* SUPPLIED RECORDS *
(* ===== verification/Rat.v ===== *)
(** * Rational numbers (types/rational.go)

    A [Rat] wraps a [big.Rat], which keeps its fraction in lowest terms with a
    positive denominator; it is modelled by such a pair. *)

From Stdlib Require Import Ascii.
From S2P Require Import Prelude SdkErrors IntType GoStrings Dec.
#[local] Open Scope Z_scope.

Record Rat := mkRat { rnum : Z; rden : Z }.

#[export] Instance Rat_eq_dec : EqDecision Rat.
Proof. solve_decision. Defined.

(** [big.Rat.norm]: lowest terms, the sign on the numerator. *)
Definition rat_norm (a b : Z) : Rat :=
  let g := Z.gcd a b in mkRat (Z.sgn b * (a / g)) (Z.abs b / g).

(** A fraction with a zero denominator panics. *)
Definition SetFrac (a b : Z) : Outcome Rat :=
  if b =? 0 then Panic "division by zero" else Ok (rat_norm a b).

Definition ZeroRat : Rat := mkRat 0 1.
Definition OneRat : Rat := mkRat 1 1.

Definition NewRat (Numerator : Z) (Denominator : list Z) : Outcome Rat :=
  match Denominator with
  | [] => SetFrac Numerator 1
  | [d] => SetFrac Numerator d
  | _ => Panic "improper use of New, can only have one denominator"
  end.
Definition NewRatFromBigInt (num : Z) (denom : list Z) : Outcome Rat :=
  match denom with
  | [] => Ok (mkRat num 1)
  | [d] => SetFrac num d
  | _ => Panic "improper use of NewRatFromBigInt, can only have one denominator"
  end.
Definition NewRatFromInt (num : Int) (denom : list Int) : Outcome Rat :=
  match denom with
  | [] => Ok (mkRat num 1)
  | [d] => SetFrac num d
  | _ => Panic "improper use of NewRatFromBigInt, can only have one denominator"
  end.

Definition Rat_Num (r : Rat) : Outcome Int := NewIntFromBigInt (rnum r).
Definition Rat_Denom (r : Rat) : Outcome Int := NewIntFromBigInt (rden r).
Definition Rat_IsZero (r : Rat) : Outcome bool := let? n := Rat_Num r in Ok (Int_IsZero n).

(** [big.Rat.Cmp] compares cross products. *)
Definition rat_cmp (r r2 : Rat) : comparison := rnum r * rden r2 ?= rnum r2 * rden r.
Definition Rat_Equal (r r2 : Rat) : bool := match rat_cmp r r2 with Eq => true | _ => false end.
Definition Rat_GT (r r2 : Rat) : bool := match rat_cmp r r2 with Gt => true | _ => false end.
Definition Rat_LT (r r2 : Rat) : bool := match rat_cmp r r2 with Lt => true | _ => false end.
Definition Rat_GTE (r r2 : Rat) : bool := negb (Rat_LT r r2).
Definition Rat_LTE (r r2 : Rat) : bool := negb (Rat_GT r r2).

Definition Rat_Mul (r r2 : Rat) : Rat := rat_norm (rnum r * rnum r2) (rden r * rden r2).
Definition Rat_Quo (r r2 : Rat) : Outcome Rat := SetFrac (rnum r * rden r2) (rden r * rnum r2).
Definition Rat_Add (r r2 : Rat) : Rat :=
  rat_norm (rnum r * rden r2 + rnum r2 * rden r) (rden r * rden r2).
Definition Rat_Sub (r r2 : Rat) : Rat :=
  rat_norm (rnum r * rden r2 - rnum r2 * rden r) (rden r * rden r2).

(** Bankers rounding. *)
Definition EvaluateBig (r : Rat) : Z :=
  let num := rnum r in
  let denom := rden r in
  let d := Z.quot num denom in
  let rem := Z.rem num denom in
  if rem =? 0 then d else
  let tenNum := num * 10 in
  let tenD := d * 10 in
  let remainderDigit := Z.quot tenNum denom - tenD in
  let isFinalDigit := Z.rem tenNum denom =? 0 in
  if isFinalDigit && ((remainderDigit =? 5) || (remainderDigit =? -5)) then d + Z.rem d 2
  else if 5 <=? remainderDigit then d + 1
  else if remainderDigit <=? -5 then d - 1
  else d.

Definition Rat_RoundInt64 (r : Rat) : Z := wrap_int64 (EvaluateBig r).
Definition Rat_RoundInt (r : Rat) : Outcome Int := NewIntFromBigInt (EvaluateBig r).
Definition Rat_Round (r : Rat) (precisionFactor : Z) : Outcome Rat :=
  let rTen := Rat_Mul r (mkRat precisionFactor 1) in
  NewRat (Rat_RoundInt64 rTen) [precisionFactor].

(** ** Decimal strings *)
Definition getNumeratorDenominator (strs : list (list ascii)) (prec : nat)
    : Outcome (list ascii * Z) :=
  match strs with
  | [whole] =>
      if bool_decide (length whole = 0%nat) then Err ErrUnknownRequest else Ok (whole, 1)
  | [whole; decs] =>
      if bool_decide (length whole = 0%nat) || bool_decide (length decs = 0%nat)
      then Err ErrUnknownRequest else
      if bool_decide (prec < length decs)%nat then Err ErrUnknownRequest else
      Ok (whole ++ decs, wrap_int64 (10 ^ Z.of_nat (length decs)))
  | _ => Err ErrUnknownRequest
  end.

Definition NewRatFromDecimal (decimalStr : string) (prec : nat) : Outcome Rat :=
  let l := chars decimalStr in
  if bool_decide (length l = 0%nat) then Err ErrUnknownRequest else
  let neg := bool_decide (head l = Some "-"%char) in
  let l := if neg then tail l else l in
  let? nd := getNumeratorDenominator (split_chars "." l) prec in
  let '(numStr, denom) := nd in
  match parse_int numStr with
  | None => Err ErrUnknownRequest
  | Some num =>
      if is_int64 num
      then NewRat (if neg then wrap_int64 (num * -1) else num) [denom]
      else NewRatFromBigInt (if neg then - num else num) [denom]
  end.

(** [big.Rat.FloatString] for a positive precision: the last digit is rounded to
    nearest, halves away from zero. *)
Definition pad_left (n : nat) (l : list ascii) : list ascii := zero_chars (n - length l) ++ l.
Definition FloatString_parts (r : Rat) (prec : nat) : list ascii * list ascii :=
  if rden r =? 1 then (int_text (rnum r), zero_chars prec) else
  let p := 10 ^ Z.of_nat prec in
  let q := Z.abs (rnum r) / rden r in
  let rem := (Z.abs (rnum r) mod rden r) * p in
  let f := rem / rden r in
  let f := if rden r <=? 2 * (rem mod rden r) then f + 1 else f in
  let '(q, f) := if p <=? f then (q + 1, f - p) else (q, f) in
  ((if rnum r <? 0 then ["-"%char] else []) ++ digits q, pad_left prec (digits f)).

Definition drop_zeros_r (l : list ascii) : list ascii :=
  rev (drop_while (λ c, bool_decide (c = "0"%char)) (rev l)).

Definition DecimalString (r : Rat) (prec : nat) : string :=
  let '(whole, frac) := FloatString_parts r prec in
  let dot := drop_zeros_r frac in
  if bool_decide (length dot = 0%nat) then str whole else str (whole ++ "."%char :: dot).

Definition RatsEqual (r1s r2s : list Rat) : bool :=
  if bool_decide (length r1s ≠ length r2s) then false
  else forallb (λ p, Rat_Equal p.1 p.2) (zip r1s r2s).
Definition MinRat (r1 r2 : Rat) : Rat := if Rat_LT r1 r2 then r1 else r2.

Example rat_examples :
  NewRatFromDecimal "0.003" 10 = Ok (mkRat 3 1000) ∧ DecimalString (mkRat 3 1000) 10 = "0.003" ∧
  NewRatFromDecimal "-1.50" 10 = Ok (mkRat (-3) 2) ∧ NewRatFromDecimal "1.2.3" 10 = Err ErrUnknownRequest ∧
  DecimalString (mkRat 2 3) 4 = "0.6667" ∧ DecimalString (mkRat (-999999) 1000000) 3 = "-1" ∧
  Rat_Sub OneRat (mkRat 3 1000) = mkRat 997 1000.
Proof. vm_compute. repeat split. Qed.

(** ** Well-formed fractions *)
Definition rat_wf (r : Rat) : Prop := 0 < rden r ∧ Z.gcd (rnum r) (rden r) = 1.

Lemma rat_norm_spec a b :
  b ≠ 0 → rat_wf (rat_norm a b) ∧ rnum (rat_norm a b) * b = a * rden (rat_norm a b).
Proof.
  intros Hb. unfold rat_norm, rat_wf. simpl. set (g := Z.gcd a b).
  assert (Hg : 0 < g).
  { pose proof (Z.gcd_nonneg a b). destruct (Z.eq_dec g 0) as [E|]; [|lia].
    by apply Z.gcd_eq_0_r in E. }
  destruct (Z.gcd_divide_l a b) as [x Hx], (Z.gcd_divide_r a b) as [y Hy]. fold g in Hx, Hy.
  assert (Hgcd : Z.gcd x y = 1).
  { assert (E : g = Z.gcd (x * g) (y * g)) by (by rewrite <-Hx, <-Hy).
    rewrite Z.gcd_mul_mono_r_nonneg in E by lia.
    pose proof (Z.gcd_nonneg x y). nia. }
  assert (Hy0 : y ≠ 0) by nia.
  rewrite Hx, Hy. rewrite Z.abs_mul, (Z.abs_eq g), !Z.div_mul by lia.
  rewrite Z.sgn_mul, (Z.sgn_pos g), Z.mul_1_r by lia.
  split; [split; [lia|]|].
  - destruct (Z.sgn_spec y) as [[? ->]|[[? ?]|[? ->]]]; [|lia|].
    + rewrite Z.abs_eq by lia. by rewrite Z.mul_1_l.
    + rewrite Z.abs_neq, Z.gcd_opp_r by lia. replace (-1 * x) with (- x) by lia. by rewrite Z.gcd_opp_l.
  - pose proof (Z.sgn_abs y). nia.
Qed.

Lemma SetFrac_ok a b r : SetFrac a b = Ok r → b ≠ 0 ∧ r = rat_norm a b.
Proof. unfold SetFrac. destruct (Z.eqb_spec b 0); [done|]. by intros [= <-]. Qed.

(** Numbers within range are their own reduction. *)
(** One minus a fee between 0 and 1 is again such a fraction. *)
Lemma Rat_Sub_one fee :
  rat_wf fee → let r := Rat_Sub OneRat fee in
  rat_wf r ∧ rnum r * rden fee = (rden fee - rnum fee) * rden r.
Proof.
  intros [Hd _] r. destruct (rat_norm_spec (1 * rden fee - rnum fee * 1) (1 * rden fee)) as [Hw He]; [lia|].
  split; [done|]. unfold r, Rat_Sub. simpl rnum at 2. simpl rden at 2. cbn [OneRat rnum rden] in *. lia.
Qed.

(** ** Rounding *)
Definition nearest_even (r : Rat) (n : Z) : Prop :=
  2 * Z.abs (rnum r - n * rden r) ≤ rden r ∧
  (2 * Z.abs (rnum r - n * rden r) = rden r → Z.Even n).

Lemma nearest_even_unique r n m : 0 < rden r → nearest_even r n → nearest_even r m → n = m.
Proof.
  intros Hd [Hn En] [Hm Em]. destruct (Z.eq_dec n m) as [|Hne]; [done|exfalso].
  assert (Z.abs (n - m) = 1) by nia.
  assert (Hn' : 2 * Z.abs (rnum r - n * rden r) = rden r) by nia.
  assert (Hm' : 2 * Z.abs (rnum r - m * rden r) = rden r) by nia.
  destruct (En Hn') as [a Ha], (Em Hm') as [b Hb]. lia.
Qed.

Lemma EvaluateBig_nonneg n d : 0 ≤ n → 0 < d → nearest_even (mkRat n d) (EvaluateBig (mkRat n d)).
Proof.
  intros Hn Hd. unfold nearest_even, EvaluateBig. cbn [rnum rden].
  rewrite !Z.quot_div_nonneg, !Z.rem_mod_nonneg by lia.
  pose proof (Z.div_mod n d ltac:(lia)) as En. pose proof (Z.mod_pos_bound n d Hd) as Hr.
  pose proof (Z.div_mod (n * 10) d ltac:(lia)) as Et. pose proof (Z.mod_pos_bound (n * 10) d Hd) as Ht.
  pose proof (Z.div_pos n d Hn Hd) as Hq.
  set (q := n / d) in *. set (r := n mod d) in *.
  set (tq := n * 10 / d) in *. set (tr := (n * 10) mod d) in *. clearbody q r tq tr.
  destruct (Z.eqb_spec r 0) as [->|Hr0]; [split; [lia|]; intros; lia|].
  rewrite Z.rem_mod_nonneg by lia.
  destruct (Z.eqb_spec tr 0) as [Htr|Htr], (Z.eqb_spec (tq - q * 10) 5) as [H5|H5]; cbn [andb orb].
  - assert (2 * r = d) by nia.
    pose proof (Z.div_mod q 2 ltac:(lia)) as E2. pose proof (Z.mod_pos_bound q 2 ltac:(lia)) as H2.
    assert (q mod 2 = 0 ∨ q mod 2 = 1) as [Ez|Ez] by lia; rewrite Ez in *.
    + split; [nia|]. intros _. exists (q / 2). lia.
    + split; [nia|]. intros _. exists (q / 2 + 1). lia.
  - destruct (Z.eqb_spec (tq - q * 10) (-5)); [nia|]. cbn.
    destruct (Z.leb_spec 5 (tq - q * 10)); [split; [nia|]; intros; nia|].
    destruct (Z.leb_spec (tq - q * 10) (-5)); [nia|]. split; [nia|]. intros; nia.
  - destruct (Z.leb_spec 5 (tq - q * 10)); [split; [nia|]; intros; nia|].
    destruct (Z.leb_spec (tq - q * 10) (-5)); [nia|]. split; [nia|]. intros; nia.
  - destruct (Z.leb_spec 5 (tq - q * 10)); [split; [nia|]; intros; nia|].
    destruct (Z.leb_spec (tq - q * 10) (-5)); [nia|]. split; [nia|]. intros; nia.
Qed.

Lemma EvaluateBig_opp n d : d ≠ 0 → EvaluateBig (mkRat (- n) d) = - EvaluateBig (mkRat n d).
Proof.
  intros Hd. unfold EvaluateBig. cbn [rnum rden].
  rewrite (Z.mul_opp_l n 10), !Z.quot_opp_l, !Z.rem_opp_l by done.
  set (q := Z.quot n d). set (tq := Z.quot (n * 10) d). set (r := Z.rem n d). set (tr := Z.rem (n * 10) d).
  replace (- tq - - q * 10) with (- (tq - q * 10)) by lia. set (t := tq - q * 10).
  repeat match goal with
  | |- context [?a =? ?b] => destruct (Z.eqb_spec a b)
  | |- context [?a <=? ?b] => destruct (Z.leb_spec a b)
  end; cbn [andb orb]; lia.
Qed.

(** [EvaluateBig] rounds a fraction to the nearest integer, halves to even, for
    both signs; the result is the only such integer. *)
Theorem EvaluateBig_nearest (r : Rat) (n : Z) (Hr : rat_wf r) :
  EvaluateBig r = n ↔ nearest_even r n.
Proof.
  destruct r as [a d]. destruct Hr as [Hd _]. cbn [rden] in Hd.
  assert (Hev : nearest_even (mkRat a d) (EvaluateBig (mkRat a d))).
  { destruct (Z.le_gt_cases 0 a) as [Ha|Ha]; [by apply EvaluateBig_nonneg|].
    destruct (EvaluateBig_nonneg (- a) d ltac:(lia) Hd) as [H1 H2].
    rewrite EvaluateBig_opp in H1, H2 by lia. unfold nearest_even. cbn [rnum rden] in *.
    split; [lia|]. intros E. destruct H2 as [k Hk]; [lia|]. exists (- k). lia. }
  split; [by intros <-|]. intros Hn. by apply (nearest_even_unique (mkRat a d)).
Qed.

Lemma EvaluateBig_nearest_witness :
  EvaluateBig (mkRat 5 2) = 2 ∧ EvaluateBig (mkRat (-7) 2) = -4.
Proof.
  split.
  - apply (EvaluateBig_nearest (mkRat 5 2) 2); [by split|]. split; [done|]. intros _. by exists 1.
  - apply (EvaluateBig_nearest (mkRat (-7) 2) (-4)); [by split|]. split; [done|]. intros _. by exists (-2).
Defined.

* YOUR INSTRUCTIONS *
After locating the line holding "let f := if" above, output exactly that line and every line after it through the line holding "Ok (mkRat 3". Include nothing else.

* ANSWER *
  let f := if rden r <=? 2 * (rem mod rden r) then f + 1 else f in
  let '(q, f) := if p <=? f then (q + 1, f - p) else (q, f) in
  ((if rnum r <? 0 then ["-"%char] else []) ++ digits q, pad_left prec (digits f)).

Definition drop_zeros_r (l : list ascii) : list ascii :=
  rev (drop_while (λ c, bool_decide (c = "0"%char)) (rev l)).

Definition DecimalString (r : Rat) (prec : nat) : string :=
  let '(whole, frac) := FloatString_parts r prec in
  let dot := drop_zeros_r frac in
  if bool_decide (length dot = 0%nat) then str whole else str (whole ++ "."%char :: dot).

Definition RatsEqual (r1s r2s : list Rat) : bool :=
  if bool_decide (length r1s ≠ length r2s) then false
  else forallb (λ p, Rat_Equal p.1 p.2) (zip r1s r2s).
Definition MinRat (r1 r2 : Rat) : Rat := if Rat_LT r1 r2 then r1 else r2.

Example rat_examples :
  NewRatFromDecimal "0.003" 10 = Ok (mkRat 3 1000) ∧ DecimalString (mkRat 3 1000) 10 = "0.003" ∧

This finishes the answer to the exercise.